A biography written in 2012 by Ji Woo Lee ’17 and former Academy History Teacher Ann Marie Svogun states Hurley attended Lehigh University in Pennsylvania for a short time before enlisting in the U.S. Navy in 1917. As World War I entered its third year, he was assigned to radio operations aboard submarines which patrolled international waters. Hurley was also a crew member on the warships the U.S.S. Pennsylvania and the U.S.S. Chicago.
By the time World War II was underway, Hurley had risen from an administrator of the state’s Works Progress Administration program to a commissioner for the Connecticut Department of Public Works. His inauguration as governor came just weeks after the United States declared war on Japan.
A year later, as a 47th birthday present, a 122-page book containing a collection of Hurley’s selected papers and addresses was published.
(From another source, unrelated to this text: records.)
(** * Platform service of impact_profile_api: a shallow embedding

    The development follows [src/services/platform_service.py]: Python
    dictionaries are finite maps with string keys, exceptions are values of
    an error type, and the calls to the document store and to the logger are
    threaded through an explicit world. *)

From Stdlib Require Import ZArith NArith Lia Ascii String.
From stdpp Require Import gmap strings list fin_maps sorting.

Local Open Scope string_scope.
Local Open Scope list_scope.
Local Open Scope Z_scope.

(** ** Python values *)

(** JSON-like payloads: the values a request body, a token or a breadcrumb
    is made of. *)
#[warnings="-register-all"]
Inductive value : Type :=
  | VNone
  | VBool (b : bool)
  | VInt (z : Z)
  | VStr (s : string)
  | VList (l : list value)
  | VDict (d : gmap string value).

(** ** Exceptions *)

(** The exception classes of [api_utils.flask_utils.exceptions] that the
    service names, and [PyException] for every other subclass of
    [Exception] (class name, message). *)
Inductive exn : Type :=
  | HTTPBadRequest (msg : string)
  | HTTPForbidden (msg : string)
  | HTTPNotFound (msg : string)
  | HTTPInternalServerError (msg : string)
  | PyException (cls msg : string).

(** [str(e)]: the message the exception was built with. *)
Definition exn_str (e : exn) : string :=
  match e with
  | HTTPBadRequest m | HTTPForbidden m | HTTPNotFound m
  | HTTPInternalServerError m => m
  | PyException _ m => m
  end.

Inductive result (A : Type) : Type :=
  | Ok (a : A)
  | Raise (e : exn).
Arguments Ok {A} a.
Arguments Raise {A} e.

(** ** Documents, queries, pages *)

(** A stored document: the identifier MongoDB assigned (an ObjectId, twelve
    bytes, here the number they spell) and the remaining fields. *)
Record document : Type := Document {
  doc_id : N;
  doc_fields : gmap string value
}.

Inductive direction : Type := Asc | Desc.

(** The filter handed to [collection.find]. *)
Record query : Type := Query {
  q_name : option string;
  q_after : option N
}.

Record Collection : Type := { coll_name : string }.

(** The dictionary [{'items', 'limit', 'has_more', 'next_cursor'}]. *)
Record page : Type := Page {
  items : list document;
  limit : Z;
  has_more : bool;
  next_cursor : option string
}.

(** ** The world: store state, the calls made on the store, the log *)

Inductive store_call : Type :=
  | CreateDocument (collection : string) (data : gmap string value)
  | GetDocument (collection : string) (document_id : string)
  | UpdateDocument (collection : string) (document_id : string)
                   (set_data : gmap string value)
  | GetCollection (collection : string)
  | Find (collection : Collection) (q : query) (sort_by : string)
         (order : direction) (n : Z).

Inductive log_level : Type := INFO | ERROR.

(** A log line: the level and the pieces of the f-string, literal text as
    [VStr] and interpolated values as they are. *)
Definition log_record : Type := log_level * list value.

Record world (S : Type) : Type := World {
  store : S;
  calls : list store_call;
  logs : list log_record
}.
Arguments World {S} _ _ _.
Arguments store {S} _.
Arguments calls {S} _.
Arguments logs {S} _.

(** The operations of the [MongoIO] singleton the service uses. Each one
    may raise and may change the store. *)
Record MongoIO (S : Type) : Type := {
  create_document : string → gmap string value → S → result string * S;
  get_document : string → string → S → result (option (gmap string value)) * S;
  update_document :
    string → string → gmap string value → S →
    result (option (gmap string value)) * S;
  get_collection : string → S → result Collection * S;
  find : Collection → query → string → direction → Z → S →
         result (list document) * S
}.
Arguments create_document {S} _ _ _ _.
Arguments get_document {S} _ _ _ _.
Arguments update_document {S} _ _ _ _ _.
Arguments get_collection {S} _ _ _.
Arguments find {S} _ _ _ _ _ _ _.

(** ** A state and exception monad *)

Definition M (S A : Type) : Type := world S → result A * world S.

Definition ret {S A} (a : A) : M S A := λ w, (Ok a, w).

Definition raise {S A} (e : exn) : M S A := λ w, (Raise e, w).
(** The font resource behind a source can be opened. *)
Definition source_opens (src : Source) : bool :=
  match src with
  | FromFile filename =>
      match read_font_file filename with
      | Contents bytes =>
          match FT_New_Memory_Face bytes (Z.of_nat (length bytes)) with
          | FT_Ok _ => true
          | FT_Err _ => false
          end
      | _ => false
      end
  | FromMemory buffer size =>
      match FT_New_Memory_Face buffer size with
      | FT_Ok _ => true
      | FT_Err _ => false
      end
  end.


(** The registry as [Fonts::add] builds it: every entry points to a live
    [TTF], no two entries to the same one. *)
Record Fonts_inv (w : World) : Prop := {
  inv_live : forall entry, entry ∈ font_cache w ->
    exists l t, font entry = Some l /\ heap w !! l = Some t;
  inv_distinct : NoDup (font <$> font_cache w)
}.


End Vocabulary.

(* ===================================================================== *)
(** ** A synthetic environment *)
(* ===================================================================== *)

Module Synthetic.

(** A face with known metrics: every printable ASCII character has a glyph,
    an outline whose advance at pixel size [n] is [n / 2 + glyph_index]
    pixels and whose box is [n / 2] wide and [n] high, two pixels of it
    under the baseline. *)
Definition char_index (_ : nat) (charcode : Z) : Z :=
  if decide (32 <= charcode <= 126) then charcode - 31 else 0.

Definition set_char_size (_ : nat) (char_height : Z) : FT_Result unit :=
  if decide (0 < char_height) then FT_Ok tt else FT_Err 23.

Definition load_glyph (f : FT_FaceRec) (glyph_index : Z) : FT_Result FT_GlyphSlot :=
  match char_height f with
  | None => FT_Err 36
  | Some h =>
      FT_Ok {| metrics_width := h / 2; metrics_height := h;
               format_is_bitmap := false;
               bitmap_pitch := 0; bitmap_rows := 0; bitmap_width := 0;
               bitmap_left := 0; bitmap_top := 0;
               advance_x := h / 2 + glyph_index * 64 |}
  end.

Definition render_glyph (slot : FT_GlyphSlot) (mono : bool) : FT_Result FT_GlyphSlot :=
  let w := Z.shiftr (metrics_width slot) 6 in
  let h := Z.shiftr (metrics_height slot) 6 in
  FT_Ok {| metrics_width := metrics_width slot; metrics_height := metrics_height slot;
           format_is_bitmap := true;
           bitmap_pitch := if mono then (w + 7) / 8 else w;
           bitmap_rows := h; bitmap_width := w;
           bitmap_left := 1; bitmap_top := h - 2;
           advance_x := advance_x slot |}.
(** * The build script [build.ts]: argument parsing and build orchestration

    A shallow embedding of the production build script and the proofs of the
    properties its specification states, followed by the handlers of the
    demo server [src/index.ts] and the fetcher of the page
    [src/APITester.tsx], with the properties their code shows.

    Modelling conventions.
    - A JavaScript string is a [string]: a sequence of code units, of which
      the units below 256 are covered.
    - A JavaScript object used as a dictionary ([config], the nested maps,
      the build request) is a finite map [gmap string JsValue] of its own
      properties.  The inherited accessor [__proto__] is outside the model.
    - A JavaScript array is its list of elements together with the named
      properties attached to it; the index and [length] keys of an array,
      which go through the array's own setter, are outside the model.
    - A JavaScript number is the rational it is read from, which is the
      number the runtime holds for whole numbers below 2^53 and for the
      decimal fractions a double holds exactly; the script does no
      arithmetic on configuration numbers.  Byte counts are naturals, the
      divisions by 1024 are exact, and where the runtime prints a number
      from its binary form ([toFixed] from 10^21 on) the number is first
      rounded to the nearest double. *)

From Stdlib Require Import ZArith QArith Qround Ascii String List Lia.
From stdpp Require Import gmap strings list fin_maps pretty.

#[local] Set Warnings "-register-all".

(** ** String primitives of the runtime *)

Module Js.

(** [\d] *)
Definition is_digit (c : ascii) : bool :=
  (48 <=? nat_of_ascii c)%nat && (nat_of_ascii c <=? 57)%nat.

(** [[a-z]] *)
Definition is_lower (c : ascii) : bool :=
  (97 <=? nat_of_ascii c)%nat && (nat_of_ascii c <=? 122)%nat.

(** [c.toUpperCase()] for a character matched by [[a-z]]; other characters
    never reach it in the script. *)
Definition toUpperCase (c : ascii) : ascii :=
  if is_lower c then ascii_of_nat (nat_of_ascii c - 32) else c.

(** White space and line terminators removed by [String.prototype.trim]
    among the code units below 256: TAB, LF, VT, FF, CR, SP, NBSP. *)
Definition is_space (c : ascii) : bool :=
  let n := nat_of_ascii c in
  ((9 <=? n)%nat && (n <=? 13)%nat) || (n =? 32)%nat || (n =? 160)%nat.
The preface states the project was “made possible by the cooperation of a group of the governor’s friends... [to honor] this record of his leadership to the people of Connecticut.” The foreword was written by Sheriff.
- ARTHUR SHERIFF
Sheriff wrote, “In days of cataclysmic change, people turn toward the man on the platform and ask: What can we do? ... They seek a voice, unequivocal and forthright, an understanding keen and broad. They crave the comfort and inspiration of social vision that is at once practical and prophetic. Gov. Hurley has given Connecticut that kind of leadership.”
As head of the state government during World War II, Hurley was considered a “War Governor,” and as such, he ramped up manufacturing to help supply the military effort. One of his projects, according to the Connecticut State Library, was “Connecticut’s Compact for Victory.” The document called for full production of manufacturing plants with “all of the industrial might and resources of Connecticut … the skills and energies of our workers.”
Hurley sought to be re-elected for a second term, but he lost by less than 200 votes. He ran again in 1944, but lost by a large margin. Hurley then retired from politics. In 1946 he became the executive director of the Council of Lingerie Associations and Manufacturers Inc., at a salary of $42,000, which is estimated to be equivalent to more than $500,000 today. In his position, according to the “New York Times,” Hurley oversaw “a group of unaffiliated manufacturers in a trade-wide program of selfregulation to prevent abuses and unethical practices.”
Approaching semi-retirement, Hurley returned to his background in engineering, which he had begun to study at Lehigh University before enlisting to serve in WWI. He operated an engineering consulting firm in West Hartford.
The New York Times carried Hurley’s obituary in 1968. He died at the age of 72 in West Hartford, where he had lived for 30 years.